▸ **PROBLEM**
Write out all of the data exactly as it appears.

▸ **DATA EXCERPTS**
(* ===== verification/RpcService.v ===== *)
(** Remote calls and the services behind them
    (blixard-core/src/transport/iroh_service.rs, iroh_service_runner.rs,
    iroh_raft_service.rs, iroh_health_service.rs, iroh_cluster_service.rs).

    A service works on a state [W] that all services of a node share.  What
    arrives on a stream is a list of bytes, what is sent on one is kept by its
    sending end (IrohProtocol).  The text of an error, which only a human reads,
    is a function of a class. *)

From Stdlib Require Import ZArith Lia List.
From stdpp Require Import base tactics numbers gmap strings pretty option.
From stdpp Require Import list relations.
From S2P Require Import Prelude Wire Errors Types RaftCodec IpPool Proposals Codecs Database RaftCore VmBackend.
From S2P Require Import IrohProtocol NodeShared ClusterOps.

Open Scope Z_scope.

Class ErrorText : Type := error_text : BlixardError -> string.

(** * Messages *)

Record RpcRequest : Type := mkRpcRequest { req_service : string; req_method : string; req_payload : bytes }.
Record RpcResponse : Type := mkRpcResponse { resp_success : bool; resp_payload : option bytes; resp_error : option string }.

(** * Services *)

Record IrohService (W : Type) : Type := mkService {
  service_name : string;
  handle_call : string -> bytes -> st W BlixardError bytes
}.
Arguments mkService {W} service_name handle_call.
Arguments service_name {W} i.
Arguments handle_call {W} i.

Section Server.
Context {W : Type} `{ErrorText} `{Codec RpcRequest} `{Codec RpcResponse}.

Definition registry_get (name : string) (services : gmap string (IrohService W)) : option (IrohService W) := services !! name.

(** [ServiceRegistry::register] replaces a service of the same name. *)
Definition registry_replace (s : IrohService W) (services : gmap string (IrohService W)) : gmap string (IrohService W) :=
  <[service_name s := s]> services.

▸ **PROBLEM SOLUTION**
(* ===== verification/RpcService.v ===== *)
(** Remote calls and the services behind them
    (blixard-core/src/transport/iroh_service.rs, iroh_service_runner.rs,
    iroh_raft_service.rs, iroh_health_service.rs, iroh_cluster_service.rs).

    A service works on a state [W] that all services of a node share.  What
    arrives on a stream is a list of bytes, what is sent on one is kept by its
    sending end (IrohProtocol).  The text of an error, which only a human reads,
    is a function of a class. *)

From Stdlib Require Import ZArith Lia List.
From stdpp Require Import base tactics numbers gmap strings pretty option.
From stdpp Require Import list relations.
From S2P Require Import Prelude Wire Errors Types RaftCodec IpPool Proposals Codecs Database RaftCore VmBackend.
From S2P Require Import IrohProtocol NodeShared ClusterOps.

Open Scope Z_scope.

Class ErrorText : Type := error_text : BlixardError -> string.

(** * Messages *)

Record RpcRequest : Type := mkRpcRequest { req_service : string; req_method : string; req_payload : bytes }.
Record RpcResponse : Type := mkRpcResponse { resp_success : bool; resp_payload : option bytes; resp_error : option string }.

(** * Services *)

Record IrohService (W : Type) : Type := mkService {
  service_name : string;
  handle_call : string -> bytes -> st W BlixardError bytes
}.
Arguments mkService {W} service_name handle_call.
Arguments service_name {W} i.
Arguments handle_call {W} i.

Section Server.
Context {W : Type} `{ErrorText} `{Codec RpcRequest} `{Codec RpcResponse}.

Definition registry_get (name : string) (services : gmap string (IrohService W)) : option (IrohService W) := services !! name.

(** [ServiceRegistry::register] replaces a service of the same name. *)
Definition registry_replace (s : IrohService W) (services : gmap string (IrohService W)) : gmap string (IrohService W) :=
  <[service_name s := s]> services.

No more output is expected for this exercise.